### Requirement
Pull out from the material below all lines with "returned".

### Provided material
•••

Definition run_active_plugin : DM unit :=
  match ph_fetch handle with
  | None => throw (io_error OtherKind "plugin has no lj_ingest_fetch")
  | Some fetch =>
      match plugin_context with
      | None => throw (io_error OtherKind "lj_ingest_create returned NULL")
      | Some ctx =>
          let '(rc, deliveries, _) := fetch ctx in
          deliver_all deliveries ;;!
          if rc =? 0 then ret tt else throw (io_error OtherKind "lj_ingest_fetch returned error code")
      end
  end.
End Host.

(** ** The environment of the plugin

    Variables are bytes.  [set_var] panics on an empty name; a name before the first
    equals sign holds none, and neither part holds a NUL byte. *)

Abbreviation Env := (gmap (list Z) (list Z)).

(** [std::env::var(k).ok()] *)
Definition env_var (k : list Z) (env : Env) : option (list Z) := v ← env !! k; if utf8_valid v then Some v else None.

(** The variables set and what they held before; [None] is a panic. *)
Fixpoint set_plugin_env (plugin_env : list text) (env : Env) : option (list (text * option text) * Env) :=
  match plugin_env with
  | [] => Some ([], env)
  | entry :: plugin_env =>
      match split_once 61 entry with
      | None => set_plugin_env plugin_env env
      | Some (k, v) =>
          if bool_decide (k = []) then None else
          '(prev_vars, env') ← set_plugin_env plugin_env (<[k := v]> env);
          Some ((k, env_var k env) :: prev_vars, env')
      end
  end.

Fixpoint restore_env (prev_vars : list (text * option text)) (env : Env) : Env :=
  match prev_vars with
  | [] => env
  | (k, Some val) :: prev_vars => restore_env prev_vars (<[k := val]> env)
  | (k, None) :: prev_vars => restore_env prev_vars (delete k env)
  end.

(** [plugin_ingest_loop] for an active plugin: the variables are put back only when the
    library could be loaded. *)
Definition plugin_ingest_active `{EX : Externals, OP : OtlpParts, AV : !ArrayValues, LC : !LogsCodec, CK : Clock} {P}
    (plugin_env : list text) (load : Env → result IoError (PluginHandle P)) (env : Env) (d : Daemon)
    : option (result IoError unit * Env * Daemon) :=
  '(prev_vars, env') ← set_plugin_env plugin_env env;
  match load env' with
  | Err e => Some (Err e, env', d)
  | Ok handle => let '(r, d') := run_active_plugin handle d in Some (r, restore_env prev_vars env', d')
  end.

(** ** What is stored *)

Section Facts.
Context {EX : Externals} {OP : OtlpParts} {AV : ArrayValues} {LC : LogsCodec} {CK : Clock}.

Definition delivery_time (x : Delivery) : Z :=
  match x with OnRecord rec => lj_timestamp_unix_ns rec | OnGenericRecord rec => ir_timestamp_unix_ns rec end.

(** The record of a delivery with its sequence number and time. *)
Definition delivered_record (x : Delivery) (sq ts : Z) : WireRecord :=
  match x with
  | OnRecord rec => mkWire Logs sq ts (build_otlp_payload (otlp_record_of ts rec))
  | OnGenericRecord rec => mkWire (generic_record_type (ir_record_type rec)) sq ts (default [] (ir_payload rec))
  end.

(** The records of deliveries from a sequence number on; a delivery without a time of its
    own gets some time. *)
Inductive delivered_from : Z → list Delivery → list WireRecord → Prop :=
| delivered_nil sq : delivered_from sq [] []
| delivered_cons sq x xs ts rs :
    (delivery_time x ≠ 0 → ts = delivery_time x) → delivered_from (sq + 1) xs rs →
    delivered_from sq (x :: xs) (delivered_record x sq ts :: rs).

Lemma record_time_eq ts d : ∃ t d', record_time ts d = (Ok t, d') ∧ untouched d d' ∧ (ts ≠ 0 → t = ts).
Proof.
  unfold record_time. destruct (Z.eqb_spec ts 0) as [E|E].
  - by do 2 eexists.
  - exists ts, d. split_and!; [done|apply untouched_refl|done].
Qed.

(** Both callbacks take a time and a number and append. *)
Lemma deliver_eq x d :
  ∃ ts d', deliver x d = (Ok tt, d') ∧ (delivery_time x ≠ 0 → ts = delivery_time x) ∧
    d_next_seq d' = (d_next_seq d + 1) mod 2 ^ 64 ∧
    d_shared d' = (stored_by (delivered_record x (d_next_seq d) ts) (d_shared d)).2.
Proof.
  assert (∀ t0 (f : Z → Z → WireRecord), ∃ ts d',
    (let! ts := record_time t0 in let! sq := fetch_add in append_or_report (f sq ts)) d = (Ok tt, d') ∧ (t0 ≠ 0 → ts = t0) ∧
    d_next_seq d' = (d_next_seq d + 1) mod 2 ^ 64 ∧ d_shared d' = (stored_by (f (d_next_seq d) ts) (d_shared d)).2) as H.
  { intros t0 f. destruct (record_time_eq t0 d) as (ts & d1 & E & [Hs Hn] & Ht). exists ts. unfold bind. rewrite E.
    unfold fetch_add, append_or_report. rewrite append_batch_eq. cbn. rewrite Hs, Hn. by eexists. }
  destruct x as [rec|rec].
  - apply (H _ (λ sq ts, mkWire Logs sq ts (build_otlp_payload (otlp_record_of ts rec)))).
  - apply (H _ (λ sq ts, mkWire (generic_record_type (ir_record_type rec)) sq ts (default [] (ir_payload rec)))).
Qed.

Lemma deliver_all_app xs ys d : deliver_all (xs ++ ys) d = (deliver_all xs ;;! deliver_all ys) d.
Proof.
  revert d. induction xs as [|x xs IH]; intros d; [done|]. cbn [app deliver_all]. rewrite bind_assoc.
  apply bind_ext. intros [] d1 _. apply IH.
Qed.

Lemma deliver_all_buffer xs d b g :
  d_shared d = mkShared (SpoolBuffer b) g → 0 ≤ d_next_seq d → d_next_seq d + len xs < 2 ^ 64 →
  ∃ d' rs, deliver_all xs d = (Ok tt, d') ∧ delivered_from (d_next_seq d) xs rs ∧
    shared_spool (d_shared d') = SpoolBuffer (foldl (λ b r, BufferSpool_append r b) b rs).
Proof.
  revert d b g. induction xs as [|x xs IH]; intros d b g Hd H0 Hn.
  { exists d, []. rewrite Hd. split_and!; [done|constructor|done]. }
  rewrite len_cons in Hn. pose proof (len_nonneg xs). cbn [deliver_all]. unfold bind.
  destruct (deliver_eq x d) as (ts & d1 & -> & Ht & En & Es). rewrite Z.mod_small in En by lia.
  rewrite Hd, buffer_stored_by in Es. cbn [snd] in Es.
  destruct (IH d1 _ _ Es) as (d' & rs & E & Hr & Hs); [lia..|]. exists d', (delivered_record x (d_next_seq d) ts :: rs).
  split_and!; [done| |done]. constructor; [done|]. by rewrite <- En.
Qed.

•••

### Result
      | None => throw (io_error OtherKind "lj_ingest_create returned NULL")
          if rc =? 0 then ret tt else throw (io_error OtherKind "lj_ingest_fetch returned error code")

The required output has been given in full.